*Assigned task:* Take the data below and copy exactly the lines starting at the one with "(** X4: asking" and finishing at the one with "PropertyManager.newNode env state", both included.

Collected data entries
====================

(** * Verification of the exchange-monitor account fetch engine

    Shallow embedding of [src/services/accountManagerService.ts] (the
    [AccountManager] singleton and its module-level maps),
    [src/services/dataFetcherService.ts] (the in-memory cache and the fetch
    pass), the [POST /accounts] route of the routes file and the static
    [config] module.

    The module-level objects of the two services ([exchangeClients],
    [lastFetchTimes], [errorCounts], [backoffTimes], [cachedData]) are the
    fields of one explicit state record.  JavaScript numbers holding epoch
    milliseconds and counters are modelled as [Z].  [Date.now()] is an
    explicit argument.  The exchange connector is an oracle: each call of
    [client.getExchangeData()] resolves with a snapshot or rejects. *)

From Stdlib Require Import ZArith List.
From stdpp Require Import base gmap strings list option.
Import ListNotations.
Open Scope Z_scope.

(* ------------------------------------------------------------------ *)
(** ** Data model ([models/position.model], [config]) *)

Inductive PositionSide := LONG | SHORT.
Inductive MarginMode := CROSS | ISOLATED.

Record Position := mkPosition {
  symbol : string;
  side : PositionSide;
  size : Z;
  notionalValue : Z;
  entryPrice : Z;
  markPrice : Z;
  liquidationPrice : Z;
  liquidationPriceChangePercent : Z;
  currentFundingRate : Z;
  nextFundingRate : Z;
  leverage : Z;
  unrealizedPnl : Z;
  realizedPnl : Z;
  marginMode : MarginMode
}.

Record AccountSummary := mkAccountSummary {
  baseCurrency : string;
  baseBalance : Z;
  totalNotionalValue : Z;
  accountLeverage : Z;
  openPositionsCount : Z;
  openOrdersCount : Z;
  accountMarginRatio : Z;
  liquidationBuffer : Z
}.
Lemma bind_ext {A B} (r : Result A) (k1 k2 : A -> Result B) :
  (forall a, k1 a = k2 a) -> bind r k1 = bind r k2.
Proof. intros H. destruct r; simpl; auto. Qed.

Lemma getChildren_includeProperties env state self self' modelID node (chunks : Chunks)
    propNames includeProperties includeProperties' :
  (forall n, self n = self' n) ->
  PropertyManager.getChildren env state self modelID node chunks propNames includeProperties
  = PropertyManager.getChildren env state self' modelID node chunks propNames
      includeProperties'.
Proof.
  intros Hself. unfold PropertyManager.getChildren.
  destruct (chunks !! _) as [childIDs|]; [|done].
  f_equal. apply mapM_ext. intros child. apply bind_ext. intros n.
  unfold PropertyManager.spread_promise.
  rewrite Hself. by destruct includeProperties, includeProperties'.
Qed.

Lemma getSpatialNode_includeProperties env state fuel modelID node (chunks : Chunks)
    includeProperties includeProperties' :
  PropertyManager.getSpatialNode env state fuel modelID node chunks includeProperties
  = PropertyManager.getSpatialNode env state fuel modelID node chunks includeProperties'.
Proof.
  revert node. induction fuel as [|fuel IH]; intros node; simpl; [done|].
  rewrite (getChildren_includeProperties env state _ _ modelID node chunks
             (aggregates (PropsNames env)) includeProperties includeProperties' IH).
  apply bind_ext. intros node'.
  by apply getChildren_includeProperties.
Qed.

(** X4: asking [getSpatialStructure] to include the properties changes
    nothing: [getChildren] spreads the promise that [getItemProperties]
    returns, without awaiting it, and a promise has no property to copy, so
    the nodes hold their id, their type and their children only. *)
Theorem getSpatialStructure_includeProperties env state fuel modelID :
  PropertyManager.getSpatialStructure env state fuel modelID true
  = PropertyManager.getSpatialStructure env state fuel modelID false.
Proof.
  unfold PropertyManager.getSpatialStructure, PropertyManager.getSpatialStructureJSON,
    PropertyManager.getSpatialStructureWebIfcAPI.
  destruct (useJSON state); apply bind_ext; intros chunks; apply bind_ext; intros ids;
    apply getSpatialNode_includeProperties.
Qed.

(** ** The nodes of the spatial structure *)

Lemma subnode_trans a b c : subnode a b -> subnode b c -> subnode a c.
Proof.
  intros Hab Hbc. induction Hbc as [|b c n Hc _ IH]; [done|].
  eapply subnode_child; [done|]. by apply IH.
Qed.

Lemma newNode_type env state modelID id n :
  PropertyManager.newNode env state modelID id = Ok n ->
  PropertyManager.getNodeType env state modelID id = Ok (type n).
Proof.
  unfold PropertyManager.newNode. intros H. apply bind_Ok in H as (t & Ht & H).
  by injection H as <-.
Qed.

Lemma set_nodes_type prop nodes node :
  type (PropertyManager.set_nodes prop nodes node) = type node.
Proof. unfold PropertyManager.set_nodes. by destruct (String.eqb _ _). Qed.

Lemma getChildren_type env state self modelID node (chunks : Chunks) propNames
    includeProperties node' :
  PropertyManager.getChildren env state self modelID node chunks propNames includeProperties
  = Ok node' ->
  type node' = type node.
Proof.
  intros H. apply getChildren_Ok in H as [[_ ->]|(ids & nodes & _ & _ & ->)]; [done|].
  apply set_nodes_type.
Qed.

(** What [getSpatialNode] builds under a fresh node is the tree of the
    chunks. *)
Lemma getSpatialNode_tree env state fuel modelID node (chunks : Chunks)
    includeProperties node' :
  key (spatial (PropsNames env)) = "children" ->
  children node = [] ->
  PropertyManager.getSpatialNode env state fuel modelID node chunks includeProperties
  = Ok node' ->
  expressID node' = expressID node
  /\ type node' = type node
  /\ tree_of_chunks env state modelID chunks node'.
Proof.
  intros Hkey. revert node node'.
  induction fuel as [|fuel IH]; intros node node' Hleaf H; [discriminate|].
  simpl in H. apply bind_Ok in H as (node1 & H1 & H2).
  pose proof (getChildren_expressID _ _ _ _ _ _ _ _ _ H1) as Hid1.
  pose proof (getChildren_expressID _ _ _ _ _ _ _ _ _ H2) as Hid2.
  pose proof (getChildren_type _ _ _ _ _ _ _ _ _ H1) as Ht1.
  pose proof (getChildren_type _ _ _ _ _ _ _ _ _ H2) as Ht2.
  split; [congruence|]. split; [congruence|].
  apply getChildren_Ok in H2 as [[Hnone ->]|(ids & nodes & Hids & Hnodes & ->)].
  - rewrite Hid1 in Hnone.
    apply getChildren_Ok in H1 as [[_ ->]|(ids & nodes & Hids & _)]; [|congruence].
    intros m Hm. apply (subnode_leaf _ _ Hleaf) in Hm as ->. by rewrite Hnone.
  - rewrite Hkey. unfold PropertyManager.set_nodes. simpl.
    assert (Hall : Forall2 (fun id n =>
                              (expressID n = id
                               /\ PropertyManager.getNodeType env state modelID id = Ok (type n))
                              /\ tree_of_chunks env state modelID chunks n)
                           ids nodes).
    { eapply Forall2_impl; [done|]. intros id n (n0 & Hn0 & Hn). simpl in Hn.
      pose proof (newNode_type _ _ _ _ _ Hn0) as Htype.
      apply newNode_Ok in Hn0 as [<- Hn0].
      destruct (IH _ _ Hn0 Hn) as (He & Ht & Htree). rewrite He, Ht. done. }
    intros m Hm. inversion Hm as [|m' c n' Hc Hmc]; subst.
    + simpl. rewrite Hids. eapply Forall2_impl; [done|]. by intros id n [? _].
    + simpl in Hc. apply list_elem_of_lookup in Hc as [i Hi].
      destruct (Forall2_lookup_r _ _ _ _ _ Hall Hi) as (id & _ & _ & Htree).
      by apply Htree.
Qed.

====================

*Task response:*
(** X4: asking [getSpatialStructure] to include the properties changes
    nothing: [getChildren] spreads the promise that [getItemProperties]
    returns, without awaiting it, and a promise has no property to copy, so
    the nodes hold their id, their type and their children only. *)
Theorem getSpatialStructure_includeProperties env state fuel modelID :
  PropertyManager.getSpatialStructure env state fuel modelID true
  = PropertyManager.getSpatialStructure env state fuel modelID false.
Proof.
  unfold PropertyManager.getSpatialStructure, PropertyManager.getSpatialStructureJSON,
    PropertyManager.getSpatialStructureWebIfcAPI.
  destruct (useJSON state); apply bind_ext; intros chunks; apply bind_ext; intros ids;
    apply getSpatialNode_includeProperties.
Qed.

(** ** The nodes of the spatial structure *)

Lemma subnode_trans a b c : subnode a b -> subnode b c -> subnode a c.
Proof.
  intros Hab Hbc. induction Hbc as [|b c n Hc _ IH]; [done|].
  eapply subnode_child; [done|]. by apply IH.
Qed.

Lemma newNode_type env state modelID id n :
  PropertyManager.newNode env state modelID id = Ok n ->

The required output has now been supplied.